Figure 1: Raw P&ID engineering diagram (left) vs parsed diagram (right)


Figure 2: Example of using a parsed diagram for finding sensor time series related to an asset

In this blog post, we will build a simple diagram parsing pipeline on a data science notebook from scratch using native Python and C3 AI Python SDK. Specifically, we will:

  1. Explore the training data set using the C3 AI Python SDK
  2. Build and train an object detection model using Keras
  3. Convert the object detection model to a C3 AI MLPipe and persist the model
  4. Build a C3 AI MLPipeLine that combines the object detection model with an OCR pipe for text detection

Each diagram in our data set contains at most one symbol. We rely on a data model from an existing C3 AI Application, C3 AI Reliability, and assume raw data required for this demo are loaded into the application. The data contains a set of diagrams with annotated symbol bounding boxes and another set of diagrams without any annotations.

Prototype an Object Detection Model in Python

Data Exploration

For visualizing the diagrams and exploring the available data, we first import matplotlib and a helper function for converting instances of C3 AI Types into pandas DataFrame.

import matplotlib.pyplot as plt
c3_grid = c3.DiagramParsingTypeUtils.fetchGrid

To build an object detection model, we will use a training set of labeled diagrams along with the coordinates of the bounding boxes for each diagram. As a first step, we load our training images and the bounding boxes labels. Our diagrams are stored in the c3.PNGDiagram type.

C3 AI Type System provides simple APIs to fetch data from its distributed data stores that are backed by various database technologies like Cassandra and Postgres. The detailed implementation and the query details for managing data are abstracted away by simple APIs like fetch or remove and optimized by the platform. This enables data scientists and application developers to spend less time on building and debugging their queries and focus on the application at hand.

First let’s count all the diagrams that are available in our environment:

print(f'There are {c3.PNGDiagram.fetchCount()} diagrams persisted')
There are 4999 diagrams persisted

Next, let’s get the ids and the creation timestamp of 5 sample diagrams:

print(f'There are {c3.PNGDiagram.fetchCount()} diagrams persisted')
c3_grid(c3.PNGDiagram, ['id', 'EXT', 'meta.created'], limit=5)
There are 4999 diagrams persisted
id EXT meta.created
0 001a7cf3-8db8-4d2e-9468-288a25638171 .png 2022-01-18 18:25:30+00:00
1 00205a8e-4a71-403d-9893-d2850e04369c .png 2022-01-18 18:26:32+00:00
2 002d0225-1074-4605-88b5-dc8f1f5db9f9 .png 2022-01-18 18:24:11+00:00
3 00301408-b2a0-47b2-911f-2988a69c7146 .png 2022-01-18 18:24:55+00:00
4 004197ab-a070-4cf1-99a2-43554a687e1f .png 2022-01-18 18:23:13+00:00

C3 AI’s Python SDK allows accessing the data in a pythonic way without writing queries for a specific type of database. As an example, we can fetch the diagrams matching a specific filter, in this case, the ones that have a value for bounding box field.
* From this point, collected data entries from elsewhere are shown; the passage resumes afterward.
(** A proper prefix of a record is the clean end of the log when it is empty and otherwise
    rejected. *)
Lemma scan_record_torn e torn :
  entry_ok e -> torn `prefix_of` record e -> torn <> record e ->
  scan_record torn = if decide (torn = []) then ScanEOF else ScanBad.
Proof.
  intros He [suf Hsuf] Hne. pose proof (entry_ok_bounds e He) as (_ & _ & Hd).
  assert (Hlt : (length torn < length (record e))%nat).
  { rewrite Hsuf, length_app. destruct suf; [|simpl; lia].
    rewrite app_nil_r in Hsuf. by rewrite Hsuf in Hne. }
  unfold scan_record, check_record, read_uint32.
  destruct (decide (4 <= length torn)%nat) as [H4|H4].
  - rewrite decide_False by (intros ->; simpl in H4; lia).
    assert (Ht : exists t, torn = le32 (blen (writeDataBuff e) + 4) ++ t).
    { exists (drop 4 torn). rewrite <- (take_drop 4 torn) at 1. f_equal.
      unfold record in Hsuf. rewrite record_len_prefix in Hsuf by done.
      apply (f_equal (take 4)) in Hsuf. rewrite (take_app_le torn suf) in Hsuf by done.
      rewrite <- Hsuf. apply take_app_length'. by rewrite length_le32. }
    destruct Ht as [t ->]. rewrite io_ReadFull_app by apply blen_le32. simpl.
    rewrite le_combine_le32, uwrap_small by lia. case_if; [done|].
    rewrite io_ReadFull_short; [done|].
    rewrite length_app, length_le32 in Hlt. pose proof (blen_record e). unfold blen in *. lia.
  - rewrite io_ReadFull_short by (unfold blen; lia). simpl.
    destruct torn as [|x torn]; [done|]. rewrite decide_False by done. by case_if.
Qed.
Lemma cut_block_ok st blocks seen :
  ws_inv st blocks seen -> bc_entries (ws_bc st) <> [] -> Forall kv_small seen ->
  bc_size (ws_bc st) < 2 ^ 30 + 2 ^ 20 ->
  step_ok (cut_block st) (fun st' =>
    (exists blocks', ws_inv st' blocks' seen) /\ bc_entries (ws_bc st') = []
    /\ ws_bloom st' = ws_bloom st).
Proof.
  intros (E & Hok & Hoff & Hidx & Hseen & Hfit & Hsz & Hfk) Hne Hsm Hlt.
  unfold cut_block. simpl. unfold flushBlock.
  set (b := bc_entries (ws_bc st)) in *. set (p := encodeBlock b).
  pose proof (writes_Write (ws_w st) p E _ Hok) as (Hok' & He & Hr).
  destruct (bufio_Write (ws_w st) p) as [w' [e|]]; simpl in *.
  { intros HR. by specialize (Hr HR). }
  assert (Hp : blen p = entries_size b + 8) by apply blen_encodeBlock.
  pose proof (entries_size_count b). pose proof (blen_nonneg b).
  unfold bc_size in Hlt. split; [|done]. exists (blocks ++ [b]).
  split; [done|]. split; [|split; [|split; [|split; [|split]]]]; simpl.
  - by rewrite blocks_bytes_app, blocks_bytes_cons, app_nil_r.
  - rewrite blocks_bytes_app, blocks_bytes_cons, app_nil_r, blen_app. fold p. lia.
  - rewrite index_of_app, Hidx, Hoff. simpl. do 2 f_equal.
    destruct b as [|e0 b'] eqn:Eb; [done|]. simpl. rewrite (Hfk e0) by done. f_equal.
    fold p. replace (blen (blocks_bytes blocks) + blen p - blen (blocks_bytes blocks))
      with (blen p) by lia. apply swrap_small; lia.
  - rewrite concat_app. simpl. by rewrite !app_nil_r.
  - apply Forall_app. split; [done|]. constructor; [|constructor]. split; [done|]. split.
    + rewrite <- Hseen, Forall_app in Hsm. tauto.
    + fold p. lia.
  - by split.
Qed.
(** The tables after a compaction that merges something. *)
Lemma compact_files fs truth now tables floor fs' now' res :
  store_ok dir fs truth now tables -> DEFAULT_COMPACTION_THRESHOLD <= blen tables ->
  Compact bloom0 newFile tick fs now tables dir floor = (fs', now', Ok res) ->
  exists truth',
    now <= now' /\ truth ⊆ truth' /\ clock_ok dir fs' truth' now'
    /\ Forall (good fs' truth') res /\ NoDup (FilePath <$> res)
    /\ Forall (fun sst => is_Some (name_in dir (FilePath sst))) res
    /\ (only_tables dir fs tables -> only_tables dir fs' res)
    /\ table_recs fs' <$> res
       = concat (group_recs floor <$> groups_recs fs (groupBySimilarSize fs tables))
    /\ exists fs1 tss, res = concat tss
       /\ Forall2 (group_result dir fs fs1 now floor) (groupBySimilarSize fs tables) tss.
Proof.
  intros Hst Hlen. unfold Compact. rewrite (proj2 (Z.ltb_ge _ _)) by done.
  destruct (groups_good _ _ _ _ Hst) as [Hgg Hgn].
  pose proof (groupBySimilarSize_perm fs tables) as Hperm.
  pose proof Hst as [Hclock Hgood Hpaths _ _ _].
  pose proof (compact_groups_at bloom0 newFile tick dir bloom0_ok newFile_empty tick_later
    _ fs truth now floor [] ∅ Hclock Hgg Hgn) as Hat.
  destruct (compact_groups _ _ _ _ _ _ _ _ _ _) as [[fs1 now1] [[res1 comp]|e|]]; [|done..].
  destruct Hat as (truth' & tss & -> & Hpost).
  pose proof Hpost as [Hle Hsub Hclock1 Honly Hgood1 Hres Hndp Hcomp _].
  assert (Hold : forall s, s ∈ tables -> good fs1 truth' s /\ table_recs fs1 s = table_recs fs s).
  { intros s Hs. rewrite Forall_forall in Hgood.
    apply (only_new_good dir fs fs1 truth truth' now s Hclock Honly Hsub (Hgood s Hs)). }
  pose proof (remove_compacted_at newFile tables fs1 comp Hpaths) as Hrem.
  destruct (remove_compacted newFile fs1 tables comp) as [fs2 [e|]]; [done|].
  destruct Hrem as (Hkeep & Hnone & Hgone).
  { intros s Hs. destruct (Hold s Hs) as [Hg _]. by apply (good_file _ _ _ Hg). }
  intros [= <- <- <-]. destruct (result_dir _ _ _ _ _ _ _ _ _ _ _ Hst Hpost Hnone Hgone) as [Hin Hdir].
  exists truth'.
  assert (Hnew : forall s, s ∈ concat tss -> good fs2 truth' s /\ table_recs fs2 s = table_recs fs1 s).
  { intros s Hs. eapply (good_mono fs1 fs2 truth' truth'); [done| |].
    - apply Hkeep. by eapply result_not_removed.
    - apply list_elem_of_In, in_concat in Hs as (ts & Hts & Hs). rewrite Forall_forall in Hgood1.
      specialize (Hgood1 ts ltac:(by apply list_elem_of_In)). rewrite Forall_forall in Hgood1.
      apply Hgood1. by apply list_elem_of_In. }
  do 2 (split; [done|]). split; [|split; [|split; [|split; [done|split; [done|split; [|by exists fs1, tss]]]]]].
  - eapply clock_ok_removed; [exact Hclock1| |exact Hnone]. apply Hkeep.
    intros [_ (s & Hp & Hs)%list_elem_of_fmap].
    destruct (Hold s Hs) as [(d & Hd)%good_file _], Hclock1 as [Hdir1 _]. congruence.
  - apply Forall_forall. intros s Hs. by apply Hnew.
  - apply Hndp. by rewrite Hperm.
  - apply (results_recs dir fs fs1 fs2 now floor _ tss Hres); [|by intros s Hs; apply Hnew].
    intros s Hs. apply Hold. by rewrite <- Hperm.
Qed.

(** A compaction on any disk that fails, without failing to remove a table: it has removed
    nothing. *)
Lemma Compact_outcome fs truth now tables floor :
  store_ok dir fs truth now tables ->
  match Compact bloom0 newFile tick fs now tables dir floor with
  | (fs', now', Err _) => ~ Reliable W /\ (Forall (removable newFile) tables -> added dir fs truth now fs' now')
  | (_, _, Panic) => False
  | (_, _, Ok _) => True
  end.
Proof.
  intros Hst. unfold Compact. case_if; [done|]. destruct (groups_good fs truth now tables Hst) as [Hgg Hgn].
  pose proof (compact_groups_at bloom0 newFile tick dir bloom0_ok newFile_empty tick_later
    _ fs truth now floor [] ∅ (so_clock _ _ _ _ _ Hst) Hgg Hgn) as Hat.
  destruct (compact_groups _ _ _ _ _ _ _ _ _ _) as [[fs' now'] [[res comp]|e|]]; [|by destruct Hat|done].
  destruct Hat as (truth' & tss & _ & [_ Hsub _ Ho _ _ _ _ _]).
  pose proof (remove_compacted_at newFile tables fs' comp (so_paths _ _ _ _ _ Hst)) as Hrem.
  destruct (remove_compacted newFile fs' tables comp) as [fs'' [e|]]; [|done].
  assert (Hno : ~ Forall (removable newFile) tables).
  { apply Hrem. intros s Hs. pose proof (so_good _ _ _ _ _ Hst) as Hg. rewrite Forall_forall in Hg.
    destruct (only_new_good dir fs fs' truth truth' now s (so_clock _ _ _ _ _ Hst) Ho Hsub (Hg s Hs)) as [Hgs _].
    by apply (good_file _ _ _ Hgs). }
  split; [|done]. intros HR. apply Hno, Forall_forall. intros s _. apply sys_reliable.
Qed.
Lemma mergeHeap_Less_asym a b : mergeHeap_Less a b = true -> mergeHeap_Less b a = false.
Proof.
  unfold mergeHeap_Less. fold (kcmp (item_key a) (item_key b)) (kcmp (item_key b) (item_key a)).
  rewrite (kcmp_opp (item_key b)). set (c := kcmp (item_key a) (item_key b)).
  destruct (Z.eqb_spec c 0), (Z.eqb_spec (- c) 0); simpl; lia.
Qed.

(** Not greater: a smaller key, or the same key and no greater priority. *)
Lemma mergeHeap_hle a b :
  hle mergeHeap_Less a b <->
  kcmp (item_key a) (item_key b) < 0
  \/ (kcmp (item_key a) (item_key b) = 0 /\ priority a <= priority b).
Proof.
  unfold hle, mergeHeap_Less. fold (kcmp (item_key b) (item_key a)).
  rewrite (kcmp_opp (item_key b)). destruct (Z.eqb_spec (- kcmp (item_key a) (item_key b)) 0); simpl; lia.
Qed.

Lemma kcmp_le_trans a b c : kcmp a b <= 0 -> kcmp b c <= 0 -> kcmp a c <= 0.
Proof. unfold kcmp. apply (cmp_le_trans (InternalCompare bytes_Compare)). Qed.

Lemma mergeHeap_hle_trans a b c :
  hle mergeHeap_Less a b -> hle mergeHeap_Less b c -> hle mergeHeap_Less a c.
Proof.
  rewrite !mergeHeap_hle. intros Hab Hbc.
  pose proof (kcmp_le_trans (item_key a) (item_key b) (item_key c)).
  pose proof (kcmp_le_trans (item_key c) (item_key a) (item_key b)).
  pose proof (kcmp_le_trans (item_key b) (item_key c) (item_key a)).
  pose proof (kcmp_opp (item_key a) (item_key b)). pose proof (kcmp_opp (item_key b) (item_key c)).
  pose proof (kcmp_opp (item_key a) (item_key c)). lia.
Qed.
(* ===== verification/DbRefine.v ===== *)
(** * The database refines a multi-version map

    The abstract database ([abs]) is the list of all records ever written, the last sequence
    number and the multiset of pinned snapshots. [db_inv] relates it to the program's state:
    the memtable, the tables on disk, the block cache, the log and the watermark.

    Compaction must group neighbouring tables for its result to be searched correctly
    ([Compaction.compaction_can_bury_newer_version] shows the other case); [flush_in_order]
    says so for the flush of a given state, and is trivially true below the compaction
    threshold. *)

From stdpp Require Import gmultiset sorting.
From S2P Require Import Prelude Config Base Mvcc Memtable Bloom Cache Bufio Wal Block Fs Sstable.
From S2P Require Import SstReader Store Compaction Db Heap Scan.

(** ** New records *)

Definition new_rec (key : bytes) (seq kind : Z) (value : bytes) : kv :=
  mkKV (encodeIK (MakeInternalKey key seq kind)) value.

Lemma new_rec_facts key seq kind value :
  0 <= seq <= SeqNumMax -> 0 <= kind <= 1 -> blen key <= MAX_KEY_LENGTH ->
  blen value <= MAX_VALUE_LENGTH ->
  let e := new_rec key seq kind value in
  wf_kv e /\ uk e = key /\ seqn e = seq /\ Kind (ik e) = kind /\ kv_small e /\ entry_ok e.
Proof.
  intros Hs Hk Hkl Hvl e. unfold MAX_KEY_LENGTH, MAX_VALUE_LENGTH in *.
  assert (Hd : ik e = MakeInternalKey key seq kind).
  { apply decode_encodeIK. simpl. apply MakeTrailer_range; lia. }
  assert (Hlen : blen (Key e) = blen key + 8).
  { unfold e, blen. simpl. rewrite encodeIK_length. simpl. lia. }
  assert (Hks : SeqNum (MakeInternalKey key seq kind) = seq /\ Kind (MakeInternalKey key seq kind) = kind).
  { unfold SeqNum, Kind. simpl. split; [apply trailer_SeqNum_make|apply trailer_Kind_make]; lia. }
  destruct Hks as [Hseq Hkind]. pose proof (blen_nonneg key). pose proof (blen_nonneg value).
  split; [split; [lia|unfold Valid, InternalKeyKindMax; rewrite Hd, Hkind; lia]|].
  split; [unfold uk; by rewrite Hd|]. split; [unfold seqn; by rewrite Hd|].
  split; [by rewrite Hd|].
  split; [unfold kv_small; rewrite Hlen; simpl; lia|]. unfold entry_ok, maxEncodedKeyLen.
  rewrite Hlen. unfold MAX_KEY_LENGTH, MAX_VALUE_LENGTH, InternalTrailerLen. simpl. lia.
Qed.

Lemma seqn_lt_trl a b : seqn a < seqn b -> trl a < trl b.
Proof.
  intros Hlt. destruct (Z.lt_ge_cases (trl a) (trl b)) as [|Hge]; [done|].
  apply trl_seqn_le in Hge. lia.
Qed.

Lemma elt_nodup l : StronglySorted elt l -> keys_nodup l.
Proof.
  induction 1 as [|x l Hs IH Hx]; [constructor|]. unfold keys_nodup. rewrite fmap_cons.
  apply NoDup_cons. split; [|done]. intros (y & Hy & Hin)%list_elem_of_fmap.
  rewrite Forall_forall in Hx. specialize (Hx y Hin). unfold elt, ecmp in Hx.
  rewrite Hy in Hx. unfold kcmp in Hx. by rewrite (cmp_refl _) in Hx.
Qed.

(** ** The abstract database *)

(** A write: a key and its new value, [None] when it is deleted. *)
Abbreviation write := (bytes * option bytes)%type.

(** The writes, newest first: the [n]-th write from the end has sequence number [n]. *)
Record abs := mkAbs { a_log : list write; a_pins : gmultiset Z }.

Definition a_seq (a : abs) : Z := blen (a_log a).

Fixpoint abs_read (k : bytes) (s : Z) (log : list write) : option bytes :=
  match log with
  | [] => None
  | (k', v) :: log' =>
      if (blen log <=? s) && bytes_Equal k' k then v else abs_read k s log'
  end.

(** A scan: the live keys between the bounds, in order, with their values. *)
Definition key_le (a b : bytes) : Prop := bytes_Compare a b <= 0.

#[global] Instance key_le_dec a b : Decision (key_le a b).
Proof. unfold key_le. apply _. Defined.

#[global] Instance key_le_trans : Transitive key_le.
Proof. intros a b c. apply (cmp_le_trans bytes_Compare). Qed.

#[global] Instance key_le_total : Total key_le.
Proof. intros a b. unfold key_le. rewrite (cmp_opp (f := bytes_Compare) b). lia. Qed.

Definition abs_pair (lb : bytes) (ub : option bytes) (s : Z) (log : list write) (k : bytes) :
    option (bytes * bytes) :=
  if decide (key_le lb k /\ past_bound ub k = false) then pair k <$> abs_read k s log else None.

Definition abs_scan (lb : bytes) (ub : option bytes) (s : Z) (log : list write) :
    list (bytes * bytes) :=
  omap (abs_pair lb ub s log) (merge_sort key_le (remove_dups log.*1)).

(** The calls of a client, and their answers. *)
Inductive call :=
| CPut (key value : bytes)
| CDelete (key : bytes)
| CGet (key : bytes)
| CGetAt (key : bytes) (snapshot : Z)
| CScanAt (lowerBound : bytes) (upperBound : option bytes) (snapshot : Z)
| CFlush
| CSnapshot
| CRelease (snapshot : Z).

Inductive reply :=
| RDone (r : result unit)
| RValue (r : result (option bytes))
| RPairs (r : result (list (bytes * bytes)))
| RSnapshot (snapshot : Z).

#[global] Instance reply_eq_dec : EqDecision reply.
Proof. solve_decision. Defined.

Definition abs_step (a : abs) (c : call) : abs * reply :=
  match c with
  | CPut k v =>
      if MAX_KEY_LENGTH <? blen k then (a, RDone (Err ErrKeyTooLong))
      else if MAX_VALUE_LENGTH <? blen v then (a, RDone (Err ErrValueTooLong))
      else (mkAbs ((k, Some v) :: a_log a) (a_pins a), RDone (Ok tt))
  | CDelete k =>
      if MAX_KEY_LENGTH <? blen k then (a, RDone (Err ErrKeyTooLong))
      else (mkAbs ((k, None) :: a_log a) (a_pins a), RDone (Ok tt))
  | CGet k => (a, RValue (Ok (abs_read k SeqNumMax (a_log a))))
  | CGetAt k s => (a, RValue (Ok (abs_read k s (a_log a))))
  | CScanAt lb ub s => (a, RPairs (Ok (abs_scan lb ub s (a_log a))))
  | CFlush => (a, RDone (Ok tt))
  | CSnapshot => (mkAbs (a_log a) ({[+ a_seq a +]} ⊎ a_pins a), RSnapshot (a_seq a))
  | CRelease s => (mkAbs (a_log a) (a_pins a ∖ {[+ s +]}), RDone (Ok tt))
  end.

(** A client uses a snapshot only while it holds it (or one not in the past), and stops
    before the sequence numbers run out. *)
Definition call_ok (a : abs) (c : call) : Prop :=
  match c with
  | CPut _ _ | CDelete _ => a_seq a < SeqNumMax
  | CGetAt _ s | CScanAt _ _ s => s ∈ a_pins a \/ a_seq a <= s <= SeqNumMax
  | _ => True
  end.

Fixpoint abs_run (a : abs) (cs : list call) : list reply :=
  match cs with
  | [] => []
  | c :: cs' => (abs_step a c).2 :: abs_run (abs_step a c).1 cs'
  end.

Fixpoint calls_ok (a : abs) (cs : list call) : Prop :=
  match cs with
  | [] => True
  | c :: cs' => call_ok a c /\ calls_ok (abs_step a c).1 cs'
  end.
(* ===== verification/DbFlushCrash.v ===== *)
(** * A crash in the middle of a flush

    [flushMemtableLocked] installs the new table, resets the log, writes the merged tables of
    a compaction one after the other, and removes the files they replace one after the other.
    [flush_point] lists the states between these steps: what a crash there leaves of the log
    and of the table directory; [crash_point] adds the states in which a temporary file is
    there, because a table is being written: from those the next start is refused, as long as
    the file has no footer.

    After the log has been reset, or when it still has all its records, a restart from each of
    these states answers every read with the last value put: tables that are there twice, old
    and merged, do no harm ([flush_crash_loses_nothing]). Between the installation and the
    reset, a log that has lost its unsynced end is replayed to older versions than the new
    table holds, and those are found first ([flush_crash_hides_newer_write]). *)

From stdpp Require Import gmultiset sorting.
From S2P Require Import Prelude Config Base Mvcc Memtable Bloom Cache Bufio Wal Block Fs Decimal Sstable.
From S2P Require Import SstReader Store Compaction Db Heap Scan DbRefine DbRuns DbRecover DbStamps.

(** ** Searching levels of which some are there twice *)

Lemma search_levels_app k s l1 l2 :
  search_levels k s (l1 ++ l2)
  = match search_levels k s l1 with Some e => Some e | None => search_levels k s l2 end.
Proof. induction l1 as [|l l1 IH]; [done|]. simpl. by destruct (newest k s l). Qed.

Lemma search_levels_Some k s ls e : search_levels k s ls = Some e -> e ∈ concat ls.
Proof.
  induction ls as [|l ls IH]; [done|]. simpl. rewrite elem_of_app.
  destruct (newest k s l) as [x|] eqn:E; [intros [= ->]; left; by destruct (newest_Some _ _ _ _ E)|auto].
Qed.

(** No level of a list without a visible version answers. *)
Lemma search_levels_None k s (ls ls' : list (list kv)) :
  newest k s (concat ls) = None -> (forall l, l ∈ ls' -> l ∈ ls) -> search_levels k s ls' = None.
Proof.
  rewrite newest_None. intros Hn Hsub. destruct (search_levels k s ls') as [e|] eqn:E; [|done].
  assert (Hv : exists l, l ∈ ls' /\ newest k s l = Some e).
  { clear -E. induction ls' as [|l ls' IH]; [done|]. simpl in E.
    destruct (newest k s l) as [x|] eqn:En.
    - injection E as ->. exists l. split; [apply list_elem_of_here|done].
    - destruct (IH E) as (l' & Hl & Hx). exists l'. split; [by apply list_elem_of_further|done]. }
  destruct Hv as (l & Hl%Hsub & (He & Hvis & _)%newest_Some). rewrite Hn in Hvis; [done|].
  apply list_elem_of_In, in_concat. exists l. split; by apply list_elem_of_In.
Qed.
diagrams = c3.PNGDiagram.fetch({
    'filter': 'exists(bounding_box)',
    'limit' : 5

get a diagram with specific id

specific_id = diagrams[0].id
specific_diagram = c3.PNGDiagram.get(specific_id)

remove a persisted diagram or remove all the persisted diagrams from the backend data store

# you can also remove it by 
# or just remove all of them 
# c3.PNGDiagram.removeAll()

The fetched data are directly converted into python objects by C3 AI’s Python SDK and they can be used in our notebook just like any other project in Python.

print('Bounding Box', diagrams[0].bounding_box)
Bounding Box c3.Arry<int>([26, 43, 94, 111])


Let’s visualize some additional training samples:

n_examples = 8
sample_diagrams = c3.PNGDiagram.fetch({'limit': n_examples}).objs
plt.figure(figsize=(20, 20*n_examples))
for i in range(n_examples):
    d = sample_diagrams[i]


Model Architecture

We will use an anchor box regression approach in this implementation which is a simplified version of the Region Proposal Net used in Faster R-CNN object detection architecture.

At a high level, this method assumes there is a box with predefined height and width located in the center of an image, which we refer to as the anchor box. The model then tries to answer the following 3 questions:

  1. Is there any symbol significantly overlapping with the anchor box?
  2. How should the anchor box be moved so that the anchor box center aligns with the target symbol center?
  3. How should the anchor box be rescaled so that its height and width match the dimension of the symbol?

For simplicity, we choose the anchor box size to be the same as the image size (128, 128).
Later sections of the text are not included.